U.S. companies have sent home over half a trillion dollars of cash they held overseas in 2018 to take advantage of tax changes, but data suggest the pace is slowing, potentially removing a key source of support for Wall Street.
Dollar repatriation in the July-September period fell to $93 billion, around half of second-quarter volumes and less than a third of the $300 billion or so sent home from January to March, U.S. current account data shows.
The repatriation bonanza followed new regulations that allowed the U.S. government to tax profits accumulated overseas, regardless of where the money was held. Prior rules allowed companies to “defer” U.S. tax on worldwide profits unless they repatriated the money.
The change offered a powerful incentive to bring home some of the $3 trillion U.S. firms were believed to hold in jurisdictions ranging from Ireland to Switzerland, either in cash or in securities such as U.S. Treasuries.
But investment bank JPMorgan said the flows were on “a rapidly decelerating trajectory”.
The current account data shows repatriation in all sectors. Looking at just non-financial companies, JPMorgan calculates $60 billion was repatriated in the third quarter, versus $225 billion in the first quarter and $115 billion in the second quarter.
Because companies had probably already pre-booked a one-off tax hit for the year, repatriation will have dwindled further in the last quarter, it predicted.
Repatriation flows are also evident from data released by the U.S. Treasury International Capital, or TIC. That shows Treasury bond holdings falling in locations that are well known as low-tax jurisdictions or overseas bases of U.S. companies or that host significant fund management or custody business.

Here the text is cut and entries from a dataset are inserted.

(* ===== verification/Prelude.v ===== *)
(** * 414chatroom: a verification library for the chat server

    The program is a chat server: a network library in the style of muduo
    (src/net), its base classes (src/base), wrappers of MySQL (src/mysqlapi,
    src/mysqlmgr) and the server itself (src/chatserversrc).  This library
    translates that code to Rocq and proves what it does.

    ** How the parts of the program work together

    [main] reads the configuration file, opens the databases, loads the users and
    the history, and starts the server on the main loop.  An [EventLoop] polls its
    channels, runs their callbacks, its timers and the functors other threads
    queued.  The [Acceptor] of a [TcpServer] accepts a descriptor; the server
    makes a [TcpConnection] of it on one of the loops of the thread pool, which
    reports to [ChatServer::onConnected].  That makes a [ChatSession], whose
    [onRead] cuts the input buffer into packages, decodes them with
    [BinaryStreamReader], and answers a request with [TcpSession::sendPackage],
    which encodes with [BinaryStreamWriter] and gives the bytes to the connection.
    The handlers use the [UserManager] (users, from MySQL) and the
    [MsgCacheManager] (history, in redis); requests and answers are JSON texts, which
    the library in src/json parses and prints.

    ** Conventions

    Definitions keep the names of the source, in a Module per class.  A method
    that only computes is a function; a method that changes state is a
    computation of the monad [M S] below over the store [S] of the component.
    Its outcome is a value, an exception ([Throw]) or undefined behaviour
    ([Undef], with the reason), so "defined" in a theorem means: no access out of
    bounds, no dangling or null pointer, no signed overflow, no read of an
    uninitialised value in what is modelled.  Integers are numbers of [Z] with
    their wrap-around written out ([uwrap], [swrap]); memory is a list of bytes
    with checked access ([load], [store]).  Objects that are shared are entries of
    a heap, named by their address.  What the kernel, the clock, MySQL, redis
    and another thread do is an argument, a type class of
    operations ([MysqlApi], [RedisApi], [SocketApi], [EpollApi]) or the schedule of
    a step relation; laws of such code are separate classes ([RedisLaws], [SocketLaws],
    [EpollLaws]) with instances that show they can hold.  A fatal record
    of the log ends the process through a null pointer, as [AsyncLog.output] does
    whenever the file of the log can be opened.

    ** Files

    - Prelude.v: outcomes, machine integers, memory blocks, C strings, the monad,
      total-correctness triples ([wp]) and relations that a computation respects.
    - Buffers.v: net/Endian.h and net/ByteBuffer.* ([ByteBuffer]: the vector is
      the block [m_buffer], the two indexes are numbers of 64 bits).
    - Protocol.v: net/ProtocolStream.* ([Codec] the 7-bit lengths and the
      checksum, [BinaryStreamReader], [BinaryStreamWriter]; [Packet] puts both
      together).
    - Mysql.v: utils/ConvertStringUtil.h, mysqlapi/* ([Field], [Row],
      [QueryResult], [CDatabaseMysql] with the life of its handle) and mysqlmgr/*
      ([CMysqlManager], the bootstrap script).
    - Channels.v, Pollers.v: net/Channel.*, net/Poller.h as the class [Poller] with
      its contract [PollerSpec], and the three implementations net/EpollPoller.*,
      net/PollPoller.*, net/SelectPoller.*.
    - Connections.v: net/TcpConnection.* with both buffers, the state and the
      functors it queues; what it does is the log of its world.
    - Json.v: values of nlohmann::json and the members the server calls.  The text
      side of json/json.hpp, definitions: JsonUtf8.v ([Utf8]: decoder, encoder and
      byte ranges, with their theorems), JsonFloat.v ([dtoa_impl]: the printer of
      doubles; [Float]: what the C library does with them), JsonLexer.v ([Lexer],
      the class lexer), JsonParser.v ([Dom], json_sax_dom_parser over paths into the
      root, and [Parser]), JsonDump.v ([Serializer]).  Theorems: JsonLexing.v and
      JsonParsing.v (totality; the tokens that are read), JsonGrammar.v (the grammar of
      the texts and its values, and that the parser reads exactly those), JsonIntegers.v,
      JsonEscaping.v, JsonPrinting.v and JsonTexts.v (the reference printer, that the
      serializer is it, and that its texts are in the grammar), JsonRounding.v,
      JsonDiyfp.v, JsonGrisu.v and JsonFloats.v (the rounding interval, the scaled
      numbers, the digits, the texts of doubles), JsonRoundtrip.v (the properties) and
      JsonText.v ([json_parse] and [json_dump], as the server calls them).
    - RedisClient.v: the templates of include/sw/redis++ that the history uses, over the
      compiled part of that library ([RedisApi]).
    - Stores.v: chatserversrc/UserManager.* and chatserversrc/MsgCacheManager.*.
    - Chat.v: chatserversrc/Msg.h, TcpSession.*, ChatSession.*, ChatServer.* over
      one store [World] (the list of sessions, the heap of sessions, the users, the
      history, the calls made on connections).  Framing.v, Handlers.v and
      Requests.v have the theorems about it.
    - Loops.v: net/EventLoop.* and net/EventLoopThreadPool.*; Threads.v:
      net/EventLoopThread.* (two threads, a mutex and a condition variable) and
      base/CountDownLatch.*; Timers.v:
      base/Timestamp.*, net/Timer.* and net/TimerQueue.*.
    - Servers.v: net/Acceptor.*, net/TcpServer.* with one queue per loop; each
      connection of its heap is a world of Connections.v.
    - System.v: the store of Chat.v together with a connection of Connections.v for
      each of its clients: events, callbacks, and the calls of the handlers.
    - Log.v: base/AsyncLog.*; Config.v: base/ConfigFileReader.*; Addresses.v:
      net/InetAddress.* and the address functions of net/Sockets.*; SocketCalls.v: the
      rest of net/Sockets.* over the system calls ([SocketApi]), and the socket of
      net/Acceptor.cpp ([Listening]); Client.v:
      net/Connector.*; Clients.v: net/TcpClient.*, a connector of Client.v with its
      connections of Connections.v.
    - Startup.v: base/Singleton.h, chatserversrc/main.cpp and [ChatServer::init], which put the
      databases, the stores and the server together.

    ** What the theorems show

    Data.  [ByteBuffer.buffer_refines_queue]: every sequence of operations on the
    buffer behaves as on an abstract queue of bytes; integers written are read back
    in network order, [findCRLF] finds the first line end.
    [Packet.packet_roundtrip]: a packet of any fields is decoded to the same
    fields; [checksum_verifies] and [length_header_safe] are about arbitrary bytes.

    JSON.  [parse_every_input]: parsing any bytes ends, with a well-formed value or a
    documented exception, and builds it through its pointers without a dangling one.
    [parse_language]: it accepts exactly the texts of the grammar, with their values.
    [dump_reference]: the serializer with its buffers is the reference printer,
    unless the indentation is wider than 512 characters ([wide_indent_overruns]).
    [dump_parse_roundtrip]: what is printed, in any layout, is read back to the same
    value; [float_roundtrip]: no assertion of Grisu2 fails and what it prints is read
    as the same bits; [utf8_automaton]: the three pieces of UTF-8 agree.

    Sessions.  [Framing.onRead_stream]: for any bytes in the buffer [onRead] ends,
    serves exactly the complete packages in order and leaves the rest, so that the
    result does not depend on how the stream was cut into reads;
    [package_roundtrip]: what a session sends is such a package.
    [Handlers.server_invariant]: in every reachable state the list of sessions and
    the heap agree; [disconnect_frees]: what a disconnection frees, and that a
    later event of the connection reaches a freed session.  [Requests]: what each
    request does on each branch ([login_gate], [login_outcomes], [chat_broadcast],
    [history_follows_chat], [userlist_response]).

    The two together.  [System.packages_delivered]: what an open connection has
    written and still holds is the packages the sessions sent on it, whole, each
    once, in the order of each sender; every handler calls only connections that
    exist.  [read_after_error] is the way to a freed session.

    Stores.  Loading users and history ([users_loaded], [history_reloaded]), the
    MySQL handle ([query_handle_safety]), result sets and the bootstrap script.

    Network.  [output_stream]: what a connection wrote, followed by what it holds,
    is what was sent through it, for all partial writes; [output_drains] and
    [connection_lifecycle]: its states and the half-close after the last byte.
    [listening_socket]: what the kernel holds for the acceptor, or why the process
    ended.  [server_connections]: each accepted connection is established and destroyed
    once, on its loop, and owned meanwhile.  The pollers keep their tables in
    agreement with the kernel and the channels; [handleEvent_dispatch] gives the
    order of callbacks.  [tasks_fifo] and [tasks_served]: functors run in order,
    exactly once, whatever the interleaving.  [loop_thread]: starting and stopping
    the thread of a loop, and the one order in which stopping waits for ever.  [doTimer_sweep], [queue_lifecycle]
    and [runAt_forms]: timers.  [connector_safe]: sockets of the connector;
    [client_connections]: what the client does with them.

    The process.  [startup]: from the settings to the server that waits for
    connections, with the users and the history of the database.

    Base.  [address_text]: addresses and their texts.  [log_complete]: no accepted line is lost, doubled or out of place;
    [outputBinary_dumps]: the dump stays in its array and is the reference dump;
    [config_roundtrip]: what a file yields and that a written file is read back.

    ** Fuel

    A loop that is not structural takes a number of iterations, and a theorem shows
    that the number is enough: [ChatSession.read_loop] one iteration per package
    plus one (each takes at least a header off the buffer), [checksum_fold] three
    (the sum of two 16-bit halves fits after two), [load_loop] and [write_loop]
    one per byte plus one, the loops of the dump the length of the data.  In the JSON
    library: the loops of the lexer the bytes left plus two ([Lexer.enough]), the
    parser one more, since each iteration but the last reads a token;
    [dump_escaped] twice the string, since a byte is read again at most once;
    [count_digits] 6 and [pairs_loop] 11 (numbers below 2^64), [normalize] 64 shifts,
    [round_loop] 10 (a digit is decremented at most nine times), [grisu2_digit_gen]
    20 digits after the point (17 are the most).  The fuel
    of [doTimer] is an argument, because callbacks can keep adding timers that are
    due; more than the size of the set is enough when they add none.  Running out
    is an outcome of its own in [onRead], [checksum], [doTimer] and the JSON library
    ([Diverged]); in the others
    the theorem that the whole input is consumed excludes it.

    ** Not modelled

    Data races: the step relations range over all orders of the steps of the threads,
    each step being atomic.  RAIIWrapper.h, which nothing uses, and Callbacks.h, which
    has only names of types.  Windows branches of the preprocessor.  Third-party
    code: the compiled part of redis++ and hiredis, which are not in the repository,
    with the commands of redis++ the program does not send; and of json.hpp
    what the program does not use: callbacks and other SAX users, binary values and
    the binary formats, pointers, patches, iterators, comparison, streams.  The texts
    of JSON errors, which only reach the exception.  Locales other than "C", which
    the program never leaves.  Tests, schema and
    configuration.  Commented code is no code. *)
From Stdlib Require Export ZArith Lia String.
From stdpp Require Export base list gmap strings numbers option pretty.
From coqutil Require Export Word.LittleEndianList Byte.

Ireland, which hosts the European hubs of U.S. technology and pharmaceutical companies such as Apple and Pfizer, saw Treasury holdings drop by $40 billion between end-2017 and end-October 2018, TIC data released on Dec. 17 shows. The holdings fell by over a tenth in January-October to $287.6 billion
Shrinking repatriation is likely to affect markets, because the flows helped fund this year’s record $1 trillion in U.S. share buybacks. A Jefferies analysis of a Federal Reserve paper looking at the use of repatriated cash concluded it had significantly enhanced buybacks, effectively placing a floor under stock markets.
But U.S. equities have endured a dismal few months as worries have grown for economic growth. The last quarter of 2018 has been the worst for the S&P500 index since the end of 2008 when the Lehman Brothers crisis erupted.
Should flows dwindle further, “the extra boost that U.S. repatriation provided to U.S. equity and bond markets via share buybacks and corporate bond redemptions would likely dissipate next year,” JPMorgan told clients.
Bond markets meanwhile saw reduced issuance, as companies drew instead on repatriation proceeds.
The 10 biggest U.S. multinationals, including six tech companies, sold zero bonds in 2018, after raising $80 billion annually on average in the previous three years, Goldman Sachs said, noting this had supported bond performance in 2018.
The dollar may be affected less — a significant part of the offshore-held cash is already believed to be in dollars, whether cash or Treasuries. However, repatriation probably supported the currency at the margins by tightening dollar supply outside the United States, so dwindling flows could act as another drag on the greenback.